Marcelle Bruce

Personal information
- Full name: Marcelle Eugene Bruce
- Date of birth: 15 March 1971 (age 54)
- Place of birth: Detroit, Michigan, United States
- Height: 5 ft 10 in (1.78 m)
- Position(s): Defender

Youth career
- Colchester United

Senior career*
- Years: Team / Apps / (Gls)
- 1989–1991: Colchester United / 33 / (1)
- Baldock Town
- Hemel Hempstead Town
- Total:  / 33 / (1)

= Marcelle Bruce =

American former soccer player

Marcelle Eugene Bruce (born 15 March 1971) is an American former soccer player who played as a defender in the Football League for Colchester United.

== Career ==

Born in Detroit, Michigan, Bruce began his career with English Football League club Colchester United.
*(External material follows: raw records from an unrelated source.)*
Lemma Merge_again c o : Merge (Merge c o) o = Merge c o.
Proof.
  destruct (Merge_rest (Merge c o) o) as (E1&E2&E3&E4&E5&E6&E7&E8&E9&E10).
  destruct (Merge_rest c o) as (F1&F2&F3&F4&F5&F6&F7&F8&F9&F10).
  destruct (Merge_delay (Merge c o) o) as (E11&E12), (Merge_delay c o) as (F11&F12).
  destruct (Merge_shaper (Merge c o) o) as (E13&E14), (Merge_shaper c o) as (F13&F14).
  apply network_ext; rewrite ?E1, ?E2, ?E3, ?E4, ?E5, ?E6, ?E7, ?E8, ?E9, ?E10, ?E11, ?E12, ?E13,
    ?E14, ?F1, ?F2, ?F3, ?F4, ?F5, ?F6, ?F7, ?F8, ?F9, ?F10, ?F11, ?F12, ?F13, ?F14;
    rewrite ?nonzero_left, ?nonnil_left; try done.
  - destruct (DelayDistribution o); [|by rewrite nonzero_left]. unfold nonzero.
    by repeat case_bool_decide.
  - destruct (DelayDistribution o); [done|]. cbn. by case_bool_decide.
  - by destruct (RateMbps o), (TBF o).
  - by destruct (RateMbps o), (TBF o).
Qed.

Lemma Merge_Initial c o : Schedule o = None → Merge (Initial c) o = Initial (Merge c o).
Proof.
  intros Ho. unfold Merge, Initial, with_schedule, mergeNonZero, switchModes. rewrite Ho.
  destruct (DelayDistribution o), (RateMbps o), (TBF o); cbn;
    destruct (bool_decide (Delay o = ""%string)); done.
Qed.

Lemma Initial_idem c : Initial (Initial c) = Initial c.
Proof. done. Qed.

(** ** Deep equality is reflexive away from NaN *)
Lemma feqb_refl v : F64.isNaN v = false → F64.eqb v v = true.
Proof.
  unfold F64.eqb, F64.compare. destruct v as [[]|[]| |s m e]; try done; intros _.
  all: by rewrite ?Z.compare_refl.
Qed.
Lemma deepPtr_refl {A} (eq : A → A → bool) p :
  (∀ v, p = Some v → eq v v = true) → deepPtr eq p p = true.
Proof. destruct p; cbn; auto. Qed.
Lemma leb_not_nan x v : F64.leb x v = true → F64.isNaN v = false.
Proof. unfold F64.leb, F64.compare. by destruct x as [[]|[]| |? ? ?], v as [[]|[]| |? ? ?]. Qed.
Lemma percent_refl p : percent p → deepFloat p p = true.
Proof. intros Hp. apply deepPtr_refl. intros v Hv. eapply feqb_refl, leb_not_nan, Hp, Hv. Qed.
Lemma positiveFinite_nan v : networkPositiveFinite v = true → F64.isNaN v = false.
Proof. unfold networkPositiveFinite. by destruct (F64.isNaN v), (F64.ltb _ _). Qed.

Lemma deepNetwork_refl n :
  within n → Schedule n = None → DelayDistribution n = None → deepNetwork n n = true.
Proof.
  intros [_ _ _ _ (P1&P2&P3&P4&P5) _ _ Hrate Htbf _] Hs Hd.
  destruct n. cbn in *. subst. rewrite !bool_decide_eq_true_2 by done.
  rewrite !percent_refl by done. cbn. rewrite !andb_true_iff. split_and!.
  - apply deepPtr_refl. intros v Hv. apply feqb_refl. destruct (Hrate v Hv) as [Hf _].
    unfold F64.finite in Hf. by destruct (F64.isNaN v).
  - apply deepPtr_refl. intros v Hv. destruct (Htbf v Hv) as (_ & H1 & H2 & _).
    unfold deepTBF. rewrite !feqb_refl by (by apply positiveFinite_nan).
    by rewrite bool_decide_eq_true_2.
  - apply deepPtr_refl. intros v _. apply Z.eqb_refl.
Qed.

(** ** A configuration with nothing but parameters and a network *)
Section bare.
Context `{PeerCodecLaws} `{CIDRs} `{PubSubLib} (ParseFloat : string → option float).

Lemma bare_kademlia :
  NodeConfig.validateKademlia (KademliaConfig.WithDefaults KademliaConfig.zero) = Ok tt.
Proof. vm_compute. reflexivity. Qed.

(** The defaulted [GossipSub] section with the parameters [P]. *)
Definition bareGossip (P : GossipSubParamsConfig.t) : GossipSubConfig.t :=
  GossipSubConfig.withTopics (Some ["kpl/default"%string]) (GossipSubParamsConfig.WithDefaults P)
    (GossipSubConfig.WithDefaults GossipSubConfig.zero).

Lemma bare_gossip P n :
  NodeConfig.GossipSub (NodeConfig.WithDefaults (RuntimeProfilePatch.bareConfig P n)) =
  bareGossip P.
Proof.
  unfold NodeConfig.WithDefaults, NodeConfig.promoteLegacy, RuntimeProfilePatch.bareConfig.
  cbn -[GossipSubParamsConfig.WithDefaults GossipSubParamsConfig.promoteLegacy].
  by rewrite promote_zero_params.
Qed.

Lemma bare_gossip_valid k P :
  NodeConfig.validateParams (GossipSubParamsConfig.WithDefaults P) = Ok tt →
  NodeConfig.validateGossipSub k (bareGossip P) = Ok tt.
Proof.
  intros HP. unfold NodeConfig.validateGossipSub.
  change (NodeConfig.isGossipRouter (bareGossip P)) with true. cbn [bareGossip].
  change (GossipSubConfig.Params (bareGossip P)) with (GossipSubParamsConfig.WithDefaults P).
  rewrite HP. vm_compute. reflexivity.
Qed.

Lemma bare_durations g n :
  checkAll (λ '(name, value, positive), NodeConfig.checkDuration name value positive)
    (NodeConfig.durations (NodeConfig.WithDefaults
      (RuntimeProfilePatch.bareConfig (RuntimeGossipSubParams.nodeParams g) n))) = Ok tt.
Proof.
  unfold NodeConfig.durations. rewrite bare_gossip. vm_compute. reflexivity.
Qed.

Lemma bare_valid g n :
  NodeConfig.validateParams
    (GossipSubParamsConfig.WithDefaults (RuntimeGossipSubParams.nodeParams g)) = Ok tt →
  Network.Validate ParseFloat n = Ok tt →
  NodeConfig.Validate ParseFloat
    (RuntimeProfilePatch.bareConfig (RuntimeGossipSubParams.nodeParams g) n) = Ok tt.
Proof.
  intros HP Hn. unfold NodeConfig.Validate. rewrite bare_durations, bare_gossip.
  change (NodeConfig.Kademlia _) with (KademliaConfig.WithDefaults KademliaConfig.zero).
  change (NodeConfig.Network _) with n. change (NodeConfig.Libp2p _) with Libp2pConfig.zero.
  rewrite bare_kademlia, bare_gossip_valid, Hn by done. reflexivity.
Qed.
End bare.

(** ** The snapshot of a patched configuration *)
Lemma params_snapshot P :
  GossipSubParamsConfig.WithDefaults P = P → NodeConfig.validateParams P = Ok tt →
  NodeConfig.validateParams (GossipSubParamsConfig.WithDefaults
    (RuntimeGossipSubParams.nodeParams (RuntimeGossipSubParams.ofConfig P))) = Ok tt.
Proof.
  intros HP. rewrite <- HP at 1. unfold NodeConfig.validateParams. rewrite !seq_ok.
  intros (Hd & _ & _ & Hf & _). split_and!.
  - revert Hd. unfold NodeConfig.validateDegrees. rewrite <- HP. destruct P.
    cbn -[orElse orText]. by rewrite !orElse_idemp.
  - done.
  - done.
  - revert Hf. unfold NodeConfig.validateFactors. rewrite <- HP. destruct P.
    cbn -[orElse orText NodeConfig.notFraction validNumber neg]. rewrite !orElse_idemp.
    destruct GossipFactor, HopwaveFactor, HopwaveInterval, SlowHeartbeatWarning;
      cbn [deref mbind res_bind orElse]; rewrite !fail_if_seq_ok, !fail_if_ok; intros (? & ? & ? & _);
      by split_and!.
  - done.
Qed.

(** The configuration the Controller builds from an acknowledgement already contains
    the patch. *)
Section snapshot.
Context `{PeerCodecLaws} `{CIDRs} `{PubSubLib} (ParseFloat : string → option float).
Let Apply := RuntimeProfilePatch.Apply ParseFloat.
He made his debut for the first-team aged 18 in a 2–1 home defeat to Cambridge United on 10 November 1989. He scored his only professional goal for the club and the only goal of the game in a victory over Grimsby Town on 20 February 1990. Bruce made 29 league appearances for Colchester in the 1989–90 season, but could not help the club avoid relegation from the Football League to the Football Conference. He made four appearances in the Conference, and played his final game for the U's in a 2–0 Conference League Cup defeat to Sutton United on 26 February 1991.

Following his exit from Colchester, Bruce teamed up with non-league outfits Baldock Town and Hemel Hempstead Town.